DiscoBob · 06/07/2025 17:23

That's annoying. But you're doing better than me with having seen a friend since Friday!

As others say, don't assume people with partners and kids don't want to hang out. Reach out to someone and ask if they fancy sharing your home cooked meal.

If not at least you've got something to put in the freezer for the next few meals. And then arrange to go for a drink of coffee with someone else over the next few days.

BBQBertha · 06/07/2025 17:28

How frustrating, OP! I get that it can be really lonely living alone and if you’ve built your day around a friend coming over and gone to the effort of making food, it’s annoying you now don’t have anyone to share it with. How about joining some weekend groups, so this can’t happen? Gym classes, walking groups, choir?
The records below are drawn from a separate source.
Lemma group_items_string_valued (kvs : list (string * pyval)) (g : string) :
  npm_shape kvs -> In g ["dependencies"; "devDependencies"] ->
  string_valued (group_items g kvs).
Proof.
  intros Hshape Hg.
  destruct (group_items_shape kvs g Hshape Hg) as [[_ ->] | [_ H]];
    [constructor | exact H].
Qed.

(** C5: on an npm manifest, the wildcard Warnings are, in order, those of
    the items of [dependencies] followed by those of the items of
    [devDependencies], each group in its iteration order and taken as
    empty when absent; an item gives one Warning naming the dependency and
    its version exactly when [*] occurs in the version, and none
    otherwise. *)
Theorem npm_wildcard_warnings (rt : runtime) (self : ManifestLinter)
        (kvs : list (string * pyval)) :
  manifest_data self = PDict kvs ->
  npm_shape kvs ->
  exists msgs per_item,
    _lint_npm rt self = Ok msgs
    /\ wildcard_warnings msgs = concat per_item
    /\ Forall2 wildcard_check
               (group_items "dependencies" kvs ++ group_items "devDependencies" kvs)
               per_item.
Proof.
  intros Hdata Hshape.
  destruct (lint_npm_warnings rt self kvs Hdata Hshape) as (msgs & Hl & _ & Hw).
  exists msgs,
    (map (wildcard_out rt)
         (group_items "dependencies" kvs ++ group_items "devDependencies" kvs)).
  split; [exact Hl|]. split.
  - rewrite Hw. unfold wildcard_part. now rewrite map_app, concat_app.
  - apply wildcard_out_checks. unfold string_valued. apply Forall_app. split;
      apply group_items_string_valued; trivial; simpl; tauto.
Qed.

Lemma npm_wildcard_warnings_witness :
  manifest_data (mk_linter "npm" "package.json" (PDict sample_npm)) = PDict sample_npm
  /\ npm_shape sample_npm
  /\ exists msgs per_item,
       _lint_npm sample_runtime (mk_linter "npm" "package.json" (PDict sample_npm)) = Ok msgs
       /\ wildcard_warnings msgs = concat per_item
       /\ Forall2 wildcard_check
                  (group_items "dependencies" sample_npm
                   ++ group_items "devDependencies" sample_npm)
                  per_item.
Proof.
  split; [reflexivity|].
  split; [apply npm_shapeb_sound; reflexivity|].
  apply (npm_wildcard_warnings sample_runtime
           (mk_linter "npm" "package.json" (PDict sample_npm)) sample_npm).
  - reflexivity.
  - apply npm_shapeb_sound. reflexivity.
Defined.
(** C4.  When the judgment gets as far as the lunar testimony (the chart
    is radical or radicality is bypassed, the significators are distinct,
    no perfection and no denial fires), the void-of-course override is off,
    the method is by_sign and the Moon is void with no exception, the
    verdict is NO, the timing text is "Nothing comes of the matter" and the
    reasoning trail has a line containing "void of course". *)
Theorem void_moon_yields_no :
  forall (config : Config) (days_to_sign_exit : Q -> Q -> option Q)
         (is_separating : Q -> Q -> Q -> Q -> Q -> Q -> bool)
         (str_float : Q -> string) (get_real_moon_speed : Q -> Q)
         (chart : HoraryChart) (question_analysis : QuestionAnalysis)
         (ignore_radicality ignore_combustion ignore_saturn_7th : bool) (boost : Q)
         (querent quesited : Planet) (description : string),
    ignore_radicality = true
    \/ valid (_check_enhanced_radicality config chart ignore_saturn_7th) = true ->
    _identify_significators chart question_analysis
    = ValidSignificators querent quesited description ->
    _check_enhanced_perfection config days_to_sign_exit is_separating str_float
      chart querent quesited boost = None ->
    _check_enhanced_denial_conditions config chart querent quesited = None ->
    void_rule (moon config) = "by_sign" ->
    void (_void_by_sign_method config chart) = true ->
    exception (_void_by_sign_method config chart) = false ->
    exists r : JudgmentResult,
      _apply_enhanced_judgment config days_to_sign_exit is_separating str_float
        get_real_moon_speed chart question_analysis
        ignore_radicality false ignore_combustion ignore_saturn_7th boost = Ok r
      /\ jr_result r = "NO"
      /\ jr_timing r = Some "Nothing comes of the matter"
      /\ exists line, In line (jr_reasoning r) /\ contains "void of course" line.
Proof.
  intros config dse is_sep strf speed_of chart qa ir ic i7 boost querent quesited desc
         Hrad Hsig Hperf Hden Hrule Hvoid Hexc.
  assert (Hgate : negb ir
                  && negb (valid (_check_enhanced_radicality config chart i7)) = false).
  { destruct Hrad as [-> | ->]; [reflexivity | apply andb_false_r]. }
  assert (Hv : _is_moon_void_of_course_enhanced config strf chart
               = _void_by_sign_method config chart).
  { unfold _is_moon_void_of_course_enhanced. rewrite Hrule. reflexivity. }
  unfold _apply_enhanced_judgment.
  rewrite Hgate, Hsig.
  destruct (solar_adjustment config _ ic) as [c0 solar_lines].
  rewrite Hperf, Hden.
  unfold _check_enhanced_moon_testimony.
  rewrite Hv, Hvoid, Hexc. cbn [negb andb favorable unfavorable mt_reason mt_timing].
  eexists. split; [reflexivity|].
  cbn [jr_result jr_timing jr_reasoning].
  split; [reflexivity|]. split; [reflexivity|].
  eexists. split; [apply In_append|].
  apply void_reason_mentions_void_of_course.
Qed.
NeedToChangeName · 06/07/2025 17:31

30 mins notice is lame. How frustrating

PeapodMcgee · 06/07/2025 17:32

Chin up, some people don't have any friends at all!

DaisyChain505 · 06/07/2025 17:32

How long have you been single for @Sologal?

AvidJadeShaker · 06/07/2025 17:33

Sorry to hear this, would getting out for a walk, putting on a favourite film or a trip to the cinema help? It’s horrible when something you’ve been looking forward to is cancelled.

ThreePointOneFourOneFiveNine · 06/07/2025 17:53

It doesn’t fix this evening, but longer term could you try joining some kind of hobby group? There’s a club for pretty much everything these days. My mom goes to a craft club. I have a book group. Lots of people do walking clubs. Get on the internet and find yourself something to have a go at.